(Records from a data source)

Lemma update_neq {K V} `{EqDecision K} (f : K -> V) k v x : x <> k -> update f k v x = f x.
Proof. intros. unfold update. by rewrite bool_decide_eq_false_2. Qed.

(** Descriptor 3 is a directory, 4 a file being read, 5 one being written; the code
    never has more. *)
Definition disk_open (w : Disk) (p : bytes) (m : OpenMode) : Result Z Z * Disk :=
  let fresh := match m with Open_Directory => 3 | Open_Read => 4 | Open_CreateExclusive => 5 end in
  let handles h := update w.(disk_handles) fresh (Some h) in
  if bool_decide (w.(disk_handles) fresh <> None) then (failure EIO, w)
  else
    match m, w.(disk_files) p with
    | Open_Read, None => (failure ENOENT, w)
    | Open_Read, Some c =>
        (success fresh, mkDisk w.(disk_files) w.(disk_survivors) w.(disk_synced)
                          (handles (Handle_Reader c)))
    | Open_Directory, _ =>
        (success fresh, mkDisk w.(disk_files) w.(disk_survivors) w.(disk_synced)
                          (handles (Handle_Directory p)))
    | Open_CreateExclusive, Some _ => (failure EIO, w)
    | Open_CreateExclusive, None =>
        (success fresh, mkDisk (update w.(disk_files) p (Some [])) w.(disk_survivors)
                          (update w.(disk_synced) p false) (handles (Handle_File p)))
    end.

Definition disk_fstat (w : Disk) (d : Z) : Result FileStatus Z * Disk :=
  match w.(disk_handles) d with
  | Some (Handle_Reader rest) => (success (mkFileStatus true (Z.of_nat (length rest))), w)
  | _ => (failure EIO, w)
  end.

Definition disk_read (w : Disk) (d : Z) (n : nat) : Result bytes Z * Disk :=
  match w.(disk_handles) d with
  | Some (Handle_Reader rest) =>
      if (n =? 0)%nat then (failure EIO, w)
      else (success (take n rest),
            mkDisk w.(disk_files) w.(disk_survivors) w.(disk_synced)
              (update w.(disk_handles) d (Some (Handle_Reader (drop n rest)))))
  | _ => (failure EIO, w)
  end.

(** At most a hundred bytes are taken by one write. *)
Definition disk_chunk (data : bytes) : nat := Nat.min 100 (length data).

▶ **WHAT THIS TASK INVOLVES**: The line above containing "Definition disk_open (w", the line containing "(length rest))), w)", and every line between them are to be transcribed exactly; no other line is wanted.

▶ **EXERCISE OUTPUT**:
Definition disk_open (w : Disk) (p : bytes) (m : OpenMode) : Result Z Z * Disk :=
  let fresh := match m with Open_Directory => 3 | Open_Read => 4 | Open_CreateExclusive => 5 end in
  let handles h := update w.(disk_handles) fresh (Some h) in
  if bool_decide (w.(disk_handles) fresh <> None) then (failure EIO, w)
  else
    match m, w.(disk_files) p with
    | Open_Read, None => (failure ENOENT, w)
    | Open_Read, Some c =>
        (success fresh, mkDisk w.(disk_files) w.(disk_survivors) w.(disk_synced)
                          (handles (Handle_Reader c)))
    | Open_Directory, _ =>
        (success fresh, mkDisk w.(disk_files) w.(disk_survivors) w.(disk_synced)
                          (handles (Handle_Directory p)))
    | Open_CreateExclusive, Some _ => (failure EIO, w)
    | Open_CreateExclusive, None =>
        (success fresh, mkDisk (update w.(disk_files) p (Some [])) w.(disk_survivors)
                          (update w.(disk_synced) p false) (handles (Handle_File p)))
    end.

Definition disk_fstat (w : Disk) (d : Z) : Result FileStatus Z * Disk :=
  match w.(disk_handles) d with
  | Some (Handle_Reader rest) => (success (mkFileStatus true (Z.of_nat (length rest))), w)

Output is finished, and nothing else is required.